Moisés nos descubrió a todos, empezando por los hebreos, que Dios es Espíritu y que Dios es Santo. Pero esta conclusión parecía más bien un juego de palabras, una asociación lógica del tipo teorema aristotélico: Dios es espíritu, Dios es santo, luego Dios es espíritu santo. Consciente de la Necesidad que tenía su Creación de verlo y tocarlo, Dios no lo dudó y engendró a Cristo. Pero queriendo llevarnos a la plenitud del Conocimiento de la Verdad quiso que fuese su Hijo, porque la Verdad estaba en El, quien se hiciese hombre y nos mostrase en sus carnes al Espíritu Santo. Y viendo al Hijo viéramos al Padre. Sobre lo cual no tengo nada que decir porque todo está escrito. El hecho es que a todos los que creen en esta Verdad, a todos se les concede la Gracia de pasar de esta vida a la vida eterna sin ser juzgados: “En verdad, en verdad os digo que el que escucha mi palabra y cree en el que me envió, tiene la vida eterna y no es juzgado, porque pasó de la muerte a la vida” (Juan -el Hijo obra en unión con el Padre). Y en esta Fe está la Gracia. ¿Pues quién será el hombre que se atreverá a mantenerse de pie y declararse justo delante del Juez del Universo? - como en alguna parte dice la Biblia. Y sin embargo, siendo tan sencilla esta Fe y estando tan cerca de nuestro corazón su Gracia, no todos los cristianos comprendieron esta Verdad. La Historia, hay que decir, no miente. Fueron muchos los grandes pastores de hombres que se negaron a creer que algo tan infinitamente maravilloso y divino, la vida eterna, se nos haya concedido sin pedirnos a cambio nada, únicamente y nada más que creer en el Hijo de Dios.

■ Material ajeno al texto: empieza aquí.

Fixpoint wal_loop (messages : nat) (sequence : Z) (broker : pbroker) (w : W)
    : option (option Status * pbroker * W) :=
  match messages with
  | O => Some (None, broker, w)
  | S messages =>
      '(pub, broker, w) ← PersistentBroker.try_publish (Capacity:=Capacity) (Payload64 sequence) 0 broker w;
      if negb (is_ok pub) then Some (Some pub, broker, w)
      else
        '(con, _, broker) ← PersistentBroker.try_consume (T:=T) (Capacity:=Capacity) broker;
        if negb (is_ok con) then Some (Some con, broker, w)
        else wal_loop messages (sequence ⊞ 1) broker w
  end.

(** What an iteration of [benchmark_wal] comes to: an exception, a broker that did not
    open, or the error of the loop, if any, with the metrics. *)
Inductive wal_result : Type :=
  | Thrown
  | NotOpen (open_status : Status)
  | Measured (error : option Status) (metrics : BrokerMetricsSnapshot).

Definition wal_iteration (path : string) (w : W) : option (wal_result * W) :=
  match remove path w with
  | None => Some (Thrown, w)
  | Some w =>
      let config := mkWalConfig path (256 * 1024 * 1024) false in
      let '(broker, w) := PersistentBroker.of_wal_config (T:=T) (Capacity:=Capacity) config w in
      if negb (PersistentBroker.valid broker)
      then Some (NotOpen (pb_open_status broker), PersistentBroker.destroy broker w)
      else
        '(error, broker, w) ← wal_loop 1024 0 broker w;
        let metrics := PersistentBroker.metrics_snapshot broker in
        match remove path w with
        | None => Some (Thrown, PersistentBroker.destroy broker w)
        | Some w => Some (Measured error metrics, PersistentBroker.destroy broker w)
        end
  end.
End EndToEnd.

Section Proofs.
Context {T : Type} `{TriviallyCopyable T} (Payload64 : Z -> T).
Context {Capacity : Z} {CAP : CapacityOk Capacity} {W : Type} `{PosixLaws W}.
Implicit Types (pb : PersistentBrokerState (SpscRingBuffer T)) (w : W).

Definition trip_counts (c : BrokerCounters) : BrokerCounters :=
  record_consumed (record_published (record_wal_write (40 + sizeof_T (T:=T)) c)).

Lemma wal_loop_spec n : forall seq pb w log tail,
  pb_rep Capacity pb w [] log tail -> ww_flush_on_append (pb_writer pb) = false ->
  (n * (40 + Z.to_nat (sizeof_T (T:=T))) <= length tail)%nat ->
  exists pb' w', wal_loop Payload64 Capacity n seq pb w = Some (None, pb', w') /\
    pb_counters pb' = Nat.iter n trip_counts (pb_counters pb).
Proof.
  induction n as [|n IH]; intros seq pb w log tail R Hfl Hlen; cbn [wal_loop].
  { by exists pb, w. }
  pose proof (capacity_ge2 (Capacity:=Capacity)).
  assert (Hw : in_width 32 0) by (split; lia).
  pose proof (pb_publish_spec (Payload64 seq) 0 pb w [] log tail Hw R) as P.
  destruct (Z.leb_spec Capacity (Z.of_nat (length (@nil T)))); [simpl in *; lia|].
  destruct (Nat.ltb_spec (length tail) (40 + Z.to_nat (sizeof_T (T:=T)))); [lia|].
  destruct P as (st & pb1 & w1 & -> & ts & He & _ & Hfl1 & P). simpl.
  destruct (is_ok st) eqn:E; [|destruct P as (_ & Hx & _); congruence]. destruct P as [R1 Hc1]. simpl.
  destruct (pb_consume_spec pb1 w1 _ _ _ R1) as (st2 & pb2 & -> & R2 & Hw2 & Hst2 & Hc2). simpl in *.
  rewrite (proj2 (is_ok_true st2) Hst2). simpl.
  destruct (IH (seq ⊞ 1) pb2 w1 _ _ R2) as (pb' & w' & E' & Hc').
  - by rewrite Hw2, Hfl1.
  - rewrite length_drop. unfold entry_size. cbn [message_entry snd mv_payload pb_message].
    pose proof (object_payload_size (Payload64 seq)) as Hs. unfold span_size in Hs. lia.
  - exists pb', w'. split; [done|]. rewrite Hc', Hc2, Hc1.
    exact (eq_sym (Nat.iter_succ_r n trip_counts (pb_counters pb))).
Qed.

(** [open] stores the status it returns. *)
Lemma open_status_stored config w :
  let '(st, pb, _) := PersistentBroker.open (T:=T) (Capacity:=Capacity) config
    (PersistentBroker.init (T:=T) (Capacity:=Capacity)) w in pb_open_status pb = st.
Proof.
  unfold PersistentBroker.open, PersistentBroker.assign_writer.
  repeat first [done | case_match]; simplify_eq; done.
Qed.

Lemma memory_loop_spec n : forall seq b,
  broker_rep Capacity b [] ->
  exists b', memory_loop Payload64 Capacity n seq b = Some (None, b') /\
    counters_ b' = Nat.iter n (fun c => record_consumed (record_published c)) (counters_ b).
Proof.
  induction n as [|n IH]; intros seq b R; cbn [memory_loop]; [by exists b|].
  pose proof (capacity_ge2 (Capacity:=Capacity)).
  destruct (try_publish_spec (Payload64 seq) b [] R) as (b1 & E1 & R1 & _ & C1).
  assert (Hp : Fifo.push Capacity (Payload64 seq) [] = (true, [Payload64 seq])).
  { destruct (Fifo_push_cases (Capacity:=Capacity) (Payload64 seq) []) as [[_ E]|[? _]]; [done|simpl in *; lia]. }
  rewrite Hp in *. rewrite E1. simpl.
  destruct (try_consume_spec b1 _ R1) as (b2 & -> & R2 & _ & C2). simpl in *.
  destruct (IH (seq ⊞ 1) b2 R2) as (b' & E' & C'). exists b'. split; [done|].
  rewrite C', C2, C1.
  exact (eq_sym (Nat.iter_succ_r n (fun c => record_consumed (record_published c)) (counters_ b))).
Qed.
End Proofs.
End EndToEnd.

(** ** Properties *)

(** C39. The transfer benchmarks validate.  For every payload type whose objects carry the
    sequence number they are built with, every capacity and every number of messages: no
    step of either thread is undefined in any interleaving; the transfer can always
    still finish; and when it has, [order_valid] holds, the checksum is the sum of
    the sequence numbers modulo 2^64, the retry counters count exactly the calls that
    found the queue full or empty, and one sample per message has been recorded: the
    errors of SkipWithError are never reached. *)
Theorem transfer_benchmarks_valid (T : Type) (sequence : T -> Z) (payload : Z -> Z -> T)
    (sample : Z -> T -> list Z) (d : nat) (Capacity : Z) (CAP : CapacityOk Capacity) (messages : Z)
    (tr : list (event (T:=T))) r :
  (forall seq now, sequence (payload seq now) = seq) -> (forall now p, length (sample now p) = d) ->
  in_width 64 messages -> Transfer.transfer_run sequence payload sample Capacity messages tr r ->
  (forall t, do_turn Capacity (Transfer.producer_code payload messages)
     (Transfer.consumer_code sequence sample messages) t r <> PUndefined) /\
  (exists ts tr' r', run_turns Capacity (Transfer.producer_code payload messages)
     (Transfer.consumer_code sequence sample messages) ts tr r = Some (tr', r') /\
     Transfer.finished_run r' = true) /\
  (Transfer.finished_run r = true ->
   Transfer.stats_of r = Transfer.mkStats (wrap 64 (Transfer.triangle messages))
     (wrap 64 (Z.of_nat (fulls tr))) (wrap 64 (Z.of_nat (empties tr))) true /\
   Z.of_nat (length (Transfer.tc_latencies (pr_cons r))) = Z.of_nat d * messages /\
   Transfer.throughput_iteration (Transfer.stats_of r) = None /\
   Transfer.payload_iteration (Transfer.stats_of r) = None /\
   (d = 1%nat -> 0 < messages <= 2 ^ 53 -> exists counters,
      Transfer.latency_iteration messages (Transfer.stats_of r)
        (Transfer.tc_latencies (pr_cons r)) = inr counters /\ Forall is_Some counters)).
Proof.
  intros SEQ SMP MSG Hr. split_and!.
  - intros t. exact (do_turn_defined _ _ _ _ _ _ _ _ t Hr).
  - exact (loops_complete (LOOPS:=Transfer.transfer_loops sequence payload sample d SEQ SMP messages MSG)
      tr r Hr).
  - intros Hf. destruct (Transfer.transfer_finished sequence payload sample d SEQ SMP messages MSG tr r Hr Hf)
      as [E L]. rewrite E. split_and!; try done.
    intros -> Hm. apply Transfer.latency_iteration_defined; [done|lia|done].
Qed.

Definition latency_turns : list turn :=
  [TurnP 5; TurnP 0; TurnP 0; TurnP 0; TurnP 0; TurnP 0; TurnP 0; TurnP 0;
   TurnC 0; TurnC 0; TurnC 0; TurnC 1; TurnC 0; TurnC 0; TurnC 0; TurnC 0; TurnC 12; TurnC 0]%nat.
Definition latency_start :=
  start (T:=Transfer.TimestampedPayload) 2 Transfer.shared_init
    (Transfer.producer_init (T:=Transfer.TimestampedPayload))
    (Transfer.consumer_init (T:=Transfer.TimestampedPayload)).
Definition latency_end := default ([], latency_start)
  (run_turns 2 (Transfer.producer_code Transfer.timestamped_payload 1)
     (Transfer.consumer_code Transfer.ts_sequence Transfer.latency_sample 1) latency_turns [] latency_start).

Lemma sample_latency_run : Transfer.run_latency_transfer 2 1 latency_end.1 latency_end.2.
Proof.
  apply (run_turns_prun _ _ _ _ latency_turns [] latency_start); [constructor|]. vm_compute. reflexivity.
Qed.

Lemma transfer_benchmarks_valid_witness :
  Transfer.finished_run latency_end.2 = true /\
  Transfer.tc_latencies (pr_cons latency_end.2) = [7] /\
  exists counters, Transfer.latency_iteration 1 (Transfer.stats_of latency_end.2)
    (Transfer.tc_latencies (pr_cons latency_end.2)) = inr counters /\ Forall is_Some counters.
Proof.
  split; [vm_compute; reflexivity|]. split; [vm_compute; reflexivity|].
  refine (proj2 (proj2 (proj2 (proj2 (proj2 (proj2 (transfer_benchmarks_valid Transfer.TimestampedPayload
    Transfer.ts_sequence Transfer.timestamped_payload Transfer.latency_sample 1 2 CapacityOk_2 1
    latency_end.1 latency_end.2 _ _ _ sample_latency_run)) _)))) _ _).
  - reflexivity.
  - reflexivity.
  - vm_compute. split; [discriminate|reflexivity].
  - vm_compute. reflexivity.
  - reflexivity.
  - lia.
Defined.

(** The end-to-end benchmarks measure what they say: an in-memory iteration makes exactly
    1024 round trips; a logged one fails only where the file system or the opening of
    the log does, and otherwise writes exactly 1024 records of 104 bytes, all of which fit the
    file: its loop never stops early. *)
Theorem end_to_end_exact (T : Type) (TC : TriviallyCopyable T) (Payload64 : Z -> T) (Capacity : Z)
    (CAP : CapacityOk Capacity) (W : Type) (P : Posix W) (L : PosixLaws W)
    (remove : string -> W -> option W) (path : string) (w : W) :
  sizeof_T (T:=T) = 64 ->
  EndToEnd.memory_iteration Payload64 Capacity =
    Some (None, mkSnapshot 1024 1024 0 0 0 0 0 0 0 0 0 0) /\
  exists result w', EndToEnd.wal_iteration Payload64 Capacity remove path w = Some (result, w') /\
    match result with
    | EndToEnd.Thrown => True
    | EndToEnd.NotOpen st => is_ok st = false
    | EndToEnd.Measured error metrics =>
        error = None /\ metrics = mkSnapshot 1024 1024 0 0 0 0 (1024 * 104) 1024 0 0 0 0
    end.
Proof.
  intros Hs. split.
  - unfold EndToEnd.memory_iteration.
    destruct (EndToEnd.memory_loop_spec Payload64 1024 0 _ (broker_init_rep (Capacity:=Capacity)))
      as (b' & -> & Hc). simpl. unfold Broker.metrics_snapshot. rewrite Hc. vm_compute. reflexivity.
  - unfold EndToEnd.wal_iteration. destruct (remove path w) as [w0|]; [|by eexists _, _].
    unfold PersistentBroker.of_wal_config, PersistentBroker.open_wal.
    set (config := mkBrokerConfig _ _ true).
    assert (Hn : in_width 64 (wc_file_size_bytes (bc_wal config))) by (vm_compute; split; discriminate || reflexivity).
    pose proof (pb_open_spec (Q:=SpscRingBuffer T) (T:=T) (Capacity:=Capacity) config w0 Hn) as O.
    pose proof (EndToEnd.open_status_stored (T:=T) (Capacity:=Capacity) config w0) as Hst.
    destruct (PersistentBroker.open config _ w0) as [[st pb] w1]. simpl in Hst.
    destruct (is_ok st) eqn:E.
    + destruct O as (R & _ & Hfl & Hc0). rewrite (pb_rep_valid _ _ _ _ _ R). cbn [negb].
      destruct (EndToEnd.wal_loop_spec Payload64 1024 0 pb w1 _ _ R Hfl) as (pb' & w' & -> & Hc).
      { rewrite length_replicate, Hs. apply Nat2Z.inj_le.
        rewrite Z2Nat.id by (vm_compute; discriminate). vm_compute. discriminate. }
      simpl. destruct (remove path w'); [|by eexists _, _]. eexists _, _. split; [reflexivity|].
      split; [done|]. unfold PersistentBroker.metrics_snapshot. rewrite Hc, Hc0.
      unfold EndToEnd.trip_counts. rewrite Hs. vm_compute. reflexivity.
    + destruct O as [Hv _]. rewrite Hv. cbn [negb]. eexists _, _. split; [reflexivity|]. by rewrite Hst.
Qed.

Intentando comprender el porqué de esta negación de tales grandes hombres a aceptar el Reino de los cielos con la inteligencia natural de un niño, la explicación más a mano es que a ésos hombres tan grandes se les enseñó con tanto ahínco que Dios es infinitamente inteligente, todopoderoso, omnisciente, bueno, etcétera, que acabó resultándoles imposible creer que la Ciencia de la Salvación pueda entenderla hasta un chiquillo. Se dijeron a sí mismos que eso no podía ser y buscaron la forma de retorcer la Verdad hasta convertirla en una doctrina digna de sus inteligencias y genios. Al final, aunque con palabras diferentes, todos acabaron haciendo lo mismo: conducir a los ignorantes al campo donde Caín encontró la quijada de asno con la que le partió a su hermano Abel el cráneo.

(El hecho es que todos los santos y sabios maestros que interpretaron a Dios, a su Hijo y a la Sagrada Escritura acabaron predicando la necesidad de la muerte de los católicos. En este orden la Reforma no marcó época ni revolucionó la relación entre los Arrio y Donato de los primeros siglos del Cristianismo y los Lutero y Calvino de todos los tiempos). Como se ve de la lectura de la Historia del Cristianismo y demostraré en esta Respuesta, a muchos de aquéllos grandes maestros les perdió el mismo error, querer ser el Intérprete de la voluntad de Jesucristo. Y digo error porque todos aquéllos grandes hombres se olvidaron de un Hecho: Jesucristo resucitó al tercer día y, estando vivo, no necesita de Intérprete alguno entre El y su Pueblo. Ni Ayer ni Hoy ni Mañana. El R. P. Martín Lutero, Maestro en Artes Filosóficas y Teología, como demostraré durante este Debate, perteneció a aquella raza de grandes hombres con memoria algo olvidadiza.